Wrap main component with Providers:

const ContextA = React.createContext();
const ContextB = React.createContext();

const storeA = createStore(reducerA);
const storeB = createStore(reducerB);

function App() {
  return (
    <Provider store={storeA} context={ContextA} />
      <Provider store={storeB} context={ContextB}>
        <RootModule />
      </Provider>
    </Provider>
  );
}

Example with connect:

connect(mapStateA, null, null, { context: ContextA })(MyComponentA)

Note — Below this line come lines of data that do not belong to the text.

(* ===== verification/CommandLine.v ===== *)
(** The command line of the tool: librmb/tools/rmb/rmb.cpp up to [main]. An argument is an
    option, an option with its value, or one of the words that are read in pairs as
    attributes and their values. *)
From S2P Require Export CxxString.
From Stdlib Require Import Ascii.

(** What the arguments ask for: the parameters of [parse_cmd_line_args]. *)
Record cmd_line := mk_cmd_line {
  cm_opts : gmap string string;
  cm_is_config : bool;
  cm_metadata : gmap string string;
  cm_create_config : bool;
  cm_show_usage : bool;
  cm_update_confirmed : bool;
}.

(** How an argument is matched by one of the alternatives: as an option with its value, as one
    whose value is the next argument, as a flag, or as the request for the version. *)
Inductive choice :=
| ch_version
| ch_flag (f : cmd_line → cmd_line)
| ch_value (key value : string)
| ch_next (key : string).
(** An alternative: its names, and the option it sets, or what it does. *)
Inductive alternative :=
| alt_version (names : list string)
| alt_flag (names : list string) (f : cmd_line → cmd_line)
| alt_witharg (names : list string) (key : string).

(** The program ends with a code, or the remaining arguments and what was read. *)
Inductive parsed :=
| parse_exit (code : Z)
| parse_done (args : list string) (c : cmd_line).

Module CommandLine.
Definition initial : cmd_line := mk_cmd_line ∅ false ∅ false false false.
Definition set_opt (key value : string) (c : cmd_line) : cmd_line :=
    mk_cmd_line (<[key := value]> (cm_opts c)) (cm_is_config c) (cm_metadata c) (cm_create_config c) (cm_show_usage c) (cm_update_confirmed c).
Definition set_metadata (m : gmap string string) (c : cmd_line) : cmd_line :=
    mk_cmd_line (cm_opts c) (cm_is_config c) m (cm_create_config c) (cm_show_usage c) (cm_update_confirmed c).
Definition set_is_config (c : cmd_line) : cmd_line :=
    mk_cmd_line (cm_opts c) true (cm_metadata c) (cm_create_config c) (cm_show_usage c) (cm_update_confirmed c).
Definition set_create_config (c : cmd_line) : cmd_line :=
    mk_cmd_line (cm_opts c) (cm_is_config c) (cm_metadata c) true (cm_show_usage c) (cm_update_confirmed c).
Definition set_show_usage (c : cmd_line) : cmd_line :=
    mk_cmd_line (cm_opts c) (cm_is_config c) (cm_metadata c) (cm_create_config c) true (cm_update_confirmed c).
Definition set_update_confirmed (c : cmd_line) : cmd_line :=
    mk_cmd_line (cm_opts c) (cm_is_config c) (cm_metadata c) (cm_create_config c) (cm_show_usage c) true.

(** The first two characters are kept, and what follows a [=]. *)
Fixpoint underscores (i : string) : string :=
    match i with
    | "" => ""
    | String c rest =>
        if char_is c "=" then i else String (if char_is c "-" then "_"%char else c) (underscores rest)
    end.
Definition dashes_to_underscores (input : string) : string :=
    match input with
    | String c (String d rest) => String c (String d (underscores rest))
    | _ => input
    end.

Definition ceph_argparse_flag (names : list string) (arg : string) : bool :=
    existsb (λ a, bool_decide (dashes_to_underscores a = dashes_to_underscores arg)) names.
(** The names one after the other; the value, or [None] where it is the next argument. *)
Fixpoint ceph_argparse_witharg (names : list string) (arg : string) : option (option string) :=
    match names with
    | [] => None
    | a :: names =>
        let first := dashes_to_underscores arg in
        if String.prefix (dashes_to_underscores a) first then
          match str_drop (slen a) first with
          | "" => Some None
          | String c value => if char_is c "=" then Some (Some value) else ceph_argparse_witharg names arg
          end
        else ceph_argparse_witharg names arg
    end.

(** The alternatives in the order in which they are tried. *)
Definition alternatives : list alternative :=
    [ alt_version ["-v"; "--version"];
      alt_witharg ["-p"; "--pool"] "pool";
      alt_witharg ["-N"; "--namespace"] "namespace";
      alt_witharg ["-O"; "--out"] "out";
      alt_flag ["-h"; "--help"] set_show_usage;
      alt_witharg ["-o"; "--object"] "cfg_obj";
      alt_witharg ["-c"; "--cluster"] "clustername";
      alt_witharg ["-u"; "--rados_user"] "rados_user";
      alt_flag ["-D"; "--debug"] (set_opt "debug" "true");
      alt_witharg ["-r"; "--remove"] "remove_save_log";
      alt_witharg ["ls"; "--ls"] "ls";
      alt_witharg ["get"; "--get"] "get";
      alt_witharg ["set"; "--set"] "set";
      alt_witharg ["sort"; "--sort"] "sort";
      alt_flag ["cfg"; "--config"] set_is_config;
      alt_witharg ["update"; "--update"] "update";
      alt_flag ["create"; "--create"] set_create_config;
      alt_flag ["show"; "--show"] (set_opt "print_cfg" "true");
      alt_flag ["-yes-i-really-really-mean-it"; "--yes-i-really-really-mean-it"] set_update_confirmed;
      alt_witharg ["delete"; "--delete"] "to_delete";
      alt_witharg ["rename"; "--rename"] "to_rename" ].
Definition try_alternative (alt : alternative) (arg : string) : option choice :=
    match alt with
    | alt_version names => if ceph_argparse_flag names arg then Some ch_version else None
    | alt_flag names f => if ceph_argparse_flag names arg then Some (ch_flag f) else None
    | alt_witharg names key =>
        match ceph_argparse_witharg names arg with
        | None => None
        | Some (Some value) => Some (ch_value key value)
        | Some None => Some (ch_next key)
        end
    end.
Fixpoint choose (alts : list alternative) (arg : string) : option choice :=
    match alts with
    | [] => None
    | alt :: alts => match try_alternative alt arg with Some c => Some c | None => choose alts arg end
    end.

(** An argument that is none of them: the pair at [idx], which goes two further. *)
Definition read_pair (args : list string) (idx : nat) (c : cmd_line) : nat * cmd_line :=
    match args !! idx, args !! S idx with
    | Some m_idx, Some value => (idx + 2, set_metadata (<[m_idx := value]> (cm_metadata c)) c)%nat
    | _, _ => (idx + 1, c)%nat
    end.

(** [before] are the arguments that were passed over; what is matched is erased. *)
Fixpoint parse_args (before rest : list string) (idx : nat) (c : cmd_line) : parsed :=
    match rest with
    | [] => parse_done before c
    | arg :: rest' =>
        if decide (arg = "--") then parse_done (before ++ rest') c else
        match choose alternatives arg with
        | Some ch_version => parse_exit 0
        | Some (ch_flag f) => parse_args before rest' idx (f c)
        | Some (ch_value key value) => parse_args before rest' idx (set_opt key value c)
        | Some (ch_next key) =>
            match rest' with
            | [] => parse_exit 1
            | value :: rest' => parse_args before rest' idx (set_opt key value c)
            end
        | None =>
            let '(idx, c) := read_pair (before ++ rest) idx c in parse_args (before ++ [arg]) rest' idx c
        end
    end.
Definition parse_cmd_line_args (args : list string) : parsed := parse_args [] args 0 initial.
End CommandLine.

(** ** Command lines *)

Module Lines.
Import CommandLine.

(** The options with a value by their names, and the flags. *)
Definition names_of (alt : alternative) : list (string * string) :=
    match alt with alt_witharg names key => (λ n, (n, key)) <$> names | _ => [] end.
Definition valued : list (string * string) := concat (names_of <$> alternatives).
Definition flags_of (alt : alternative) : list (string * (cmd_line → cmd_line)) :=
    match alt with alt_flag names f => (λ n, (n, f)) <$> names | _ => [] end.
Definition flags : list (string * (cmd_line → cmd_line)) := concat (flags_of <$> alternatives).

(** What a user writes before the words: [name value], [name=value], or a flag. *)
Inductive item :=
| it_next (name key value : string)
| it_equals (name key value : string)
| it_flag (name : string) (f : cmd_line → cmd_line).
Definition known (i : item) : Prop :=
    match i with
    | it_next name key _ | it_equals name key _ => (name, key) ∈ valued
    | it_flag name f => (name, f) ∈ flags
    end.
Definition arguments (i : item) : list string :=
    match i with
    | it_next name _ value => [name; value]
    | it_equals name _ value => [name +:+ "=" +:+ value]
    | it_flag name _ => [name]
    end.
Definition effect (i : item) (c : cmd_line) : cmd_line :=
    match i with it_next _ key value | it_equals _ key value => set_opt key value c | it_flag _ f => f c end.
(** A word is no option. *)
Definition word (w : string) : Prop := w ≠ "--" ∧ choose alternatives w = None.
(** The attributes: the words in pairs. *)
Fixpoint pairs (words : list string) (m : gmap string string) : gmap string string :=
    match words with k :: v :: words => pairs words (<[k := v]> m) | _ => m end.

Lemma valued_choose : Forall (λ '(name, key), name ≠ "--" ∧ choose alternatives name = Some (ch_next key) ∧
    ∀ value, name +:+ "=" +:+ value ≠ "--" ∧ choose alternatives (name +:+ "=" +:+ value) = Some (ch_value key value)) valued.
Proof.
    let l := eval vm_compute in valued in change valued with l.
    repeat (apply list.Forall_cons; split;
      [split; [discriminate|split; [vm_compute; reflexivity|intros value; split; [discriminate|vm_compute; reflexivity]]]|]).
    constructor.
Qed.
Lemma flags_choose : Forall (λ '(name, f), name ≠ "--" ∧ choose alternatives name = Some (ch_flag f)) flags.
Proof.
    unfold flags, alternatives. cbn [fmap list_fmap concat flags_of app].
    repeat (apply list.Forall_cons; split; [split; [discriminate|vm_compute; reflexivity]|]). constructor.
Qed.

Lemma parse_item i before rest idx c : known i →
    parse_args before (arguments i ++ rest) idx c = parse_args before rest idx (effect i c).
Proof.
    destruct i as [name key value|name key value|name f]; intros Hi.
    all: first [apply (list.Forall_forall _ valued) with (1 := valued_choose) in Hi
               |apply (list.Forall_forall _ flags) with (1 := flags_choose) in Hi].
    - destruct Hi as (Hd & Hc & _). cbn [arguments app parse_args effect]. by rewrite decide_False, Hc.
    - destruct Hi as (_ & _ & Hv). destruct (Hv value) as [Hd Hc].
      cbn [arguments app parse_args effect]. by rewrite decide_False, Hc.
    - destruct Hi as [Hd Hc]. cbn [arguments app parse_args effect]. by rewrite decide_False, Hc.
Qed.
Lemma effect_metadata i c : known i → cm_metadata (effect i c) = cm_metadata c.
Proof.
    destruct i as [name key value|name key value|name f]; intros Hi; [done..|].
    assert (Forall (λ p, ∀ c, cm_metadata (p.2 c) = cm_metadata c) flags) as Hf.
    { unfold flags, alternatives. cbn [fmap list_fmap concat flags_of app].
      repeat (apply list.Forall_cons; split; [done|]). constructor. }
    by apply (proj1 (list.Forall_forall _ _) Hf (name, f)).
Qed.
Lemma effects_metadata items c : Forall known items →
    cm_metadata (foldl (λ c i, effect i c) c items) = cm_metadata c.
Proof.
    intros Hk. revert c. induction Hk as [|i items Hi _ IH]; intros c; [done|]. cbn [foldl].
    by rewrite IH, effect_metadata.
Qed.
Lemma parse_items items before rest idx c : Forall known items →
    parse_args before (concat (arguments <$> items) ++ rest) idx c =
    parse_args before rest idx (foldl (λ c i, effect i c) c items).
Proof.
    intros Hk. revert c. induction Hk as [|i items Hi _ IH]; intros c; [done|].
    cbn [fmap list_fmap concat foldl]. by rewrite <- app_assoc, parse_item, IH.
Qed.

(** The pairs that are read for [n] words. *)
Fixpoint read_pairs (n : nat) (args : list string) (idx : nat) (c : cmd_line) : cmd_line :=
    match n with O => c | S n => let '(idx, c) := read_pair args idx c in read_pairs n args idx c end.
Lemma parse_words before rest idx c : Forall word rest →
    parse_args before rest idx c = parse_done (before ++ rest) (read_pairs (length rest) (before ++ rest) idx c).
Proof.
    intros Hw. revert before idx c. induction Hw as [|w rest [Hd Hc] _ IH]; intros before idx c.
    - by rewrite app_nil_r.
    - cbn [parse_args length read_pairs]. rewrite decide_False, Hc by done.
      destruct (read_pair _ idx c) as [idx' c']. rewrite IH. by rewrite <- app_assoc.
Qed.
Lemma set_metadata_same c : set_metadata (cm_metadata c) c = c.
Proof. by destruct c. Qed.
Lemma read_pairs_spec n args idx c :
    (length args <= idx + 2 * n)%nat →
    read_pairs n args idx c = set_metadata (pairs (drop idx args) (cm_metadata c)) c.
Proof.
    revert idx c. induction n as [|n IH]; intros idx c Hn; cbn [read_pairs].
    - rewrite drop_ge by lia. symmetry. apply set_metadata_same.
    - unfold read_pair. destruct (args !! idx) as [k|] eqn:Hk.
      + destruct (args !! S idx) as [v|] eqn:Hv.
        * rewrite IH by lia. rewrite (drop_S _ _ _ Hk), (drop_S _ _ _ Hv). cbn [pairs].
          by replace (idx + 2)%nat with (S (S idx)) by lia.
        * apply lookup_ge_None in Hv as Hl. rewrite IH by lia. rewrite (drop_S _ _ _ Hk), !drop_ge by lia. done.
      + apply lookup_ge_None in Hk as Hl. rewrite IH by lia. by rewrite !drop_ge by lia.
Qed.
End Lines.

(** ** Properties *)

(** C34. A command line is read as it was meant when its options come before its words: every
    option, in whichever of its spellings and with any value, also one that looks like an
    option, sets what it stands for, the last one wins, and the words are the attributes in
    pairs; no argument ends the program. *)
Theorem command_line_is_read items words :
  Forall Lines.known items → Forall Lines.word words →
  CommandLine.parse_cmd_line_args (concat (Lines.arguments <$> items) ++ words) =
  parse_done words (CommandLine.set_metadata (Lines.pairs words ∅)
    (foldl (λ c i, Lines.effect i c) CommandLine.initial items)).
Proof.
  intros Hk Hw. unfold CommandLine.parse_cmd_line_args. rewrite Lines.parse_items by done.
  rewrite Lines.parse_words by done. cbn [app]. rewrite Lines.read_pairs_spec by lia. rewrite drop_0.
  by rewrite Lines.effects_metadata.
Qed.
Definition set_line : list Lines.item :=
  [Lines.it_flag "--yes-i-really-really-mean-it" CommandLine.set_update_confirmed; Lines.it_next "-N" "namespace" "u1";
   Lines.it_equals "--pool" "pool" "a=b"; Lines.it_next "set" "set" "ls"].
Definition set_words : list string := ["U"; "1"; "B"; "INBOX"].
Lemma set_words_words : Forall Lines.word set_words.
Proof. repeat (constructor; [split; [discriminate|vm_compute; reflexivity]|]). constructor. Qed.
Lemma command_line_is_read_witness :
  CommandLine.parse_cmd_line_args
    ["--yes-i-really-really-mean-it"; "-N"; "u1"; "--pool=a=b"; "set"; "ls"; "U"; "1"; "B"; "INBOX"] =
  parse_done set_words (mk_cmd_line (<["set" := "ls"]> (<["pool" := "a=b"]> {["namespace" := "u1"]})) false
    (<["B" := "INBOX"]> {["U" := "1"]}) false false true).
Proof.
  apply (command_line_is_read set_line set_words); [|exact set_words_words].
  repeat (apply list.Forall_cons; split; [cbn; set_solver|]). constructor.
Defined.

(** Options may follow at most one pair of words: the pairs are read twice as fast as the
    arguments are passed over, and the option after the first pair is an attribute too. *)
Lemma option_after_words_is_attribute :
  CommandLine.parse_cmd_line_args ["set"; "o1"; "U"; "1"; "-N"; "u1"] =
  parse_done ["U"; "1"] (mk_cmd_line (<["namespace" := "u1"]> {["set" := "o1"]}) false
    (<["-N" := "u1"]> {["U" := "1"]}) false false false).
Proof. vm_compute. reflexivity. Qed.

// You may also pass the alternate context instance directly to the connected component instead
<ConnectedMyComponentA context={ContextA} />

// it is possible to chain connect()
// in this case MyComponent will receive merged props from both stores
compose(
  connect(mapStateA, null, null, { context: ContextA }),
  connect(mapStateB, null, null, { context: ContextB })
)(MyComponent);

Example with hooks:

// Create custom useSelector hook with context and use instead of importing from react-redux

export const useSelectorA = createSelectorHook(ContextA)
export const useSelectorB = createSelectorHook(ContextB)

...

function Component() {
  const aData = useSelectorA(aSelector)
  const bData = useSelectorB(bSelector)

  return ...
}

Also remember, there is no reason to create custom useStore and useDispatch at all, just import needed store directly, and you can also export its dispatch and later import directly.

But keep in mind that there are not much reasons to create multiple stores. Example - for performance optimization. Or as in your case - separation by application domain.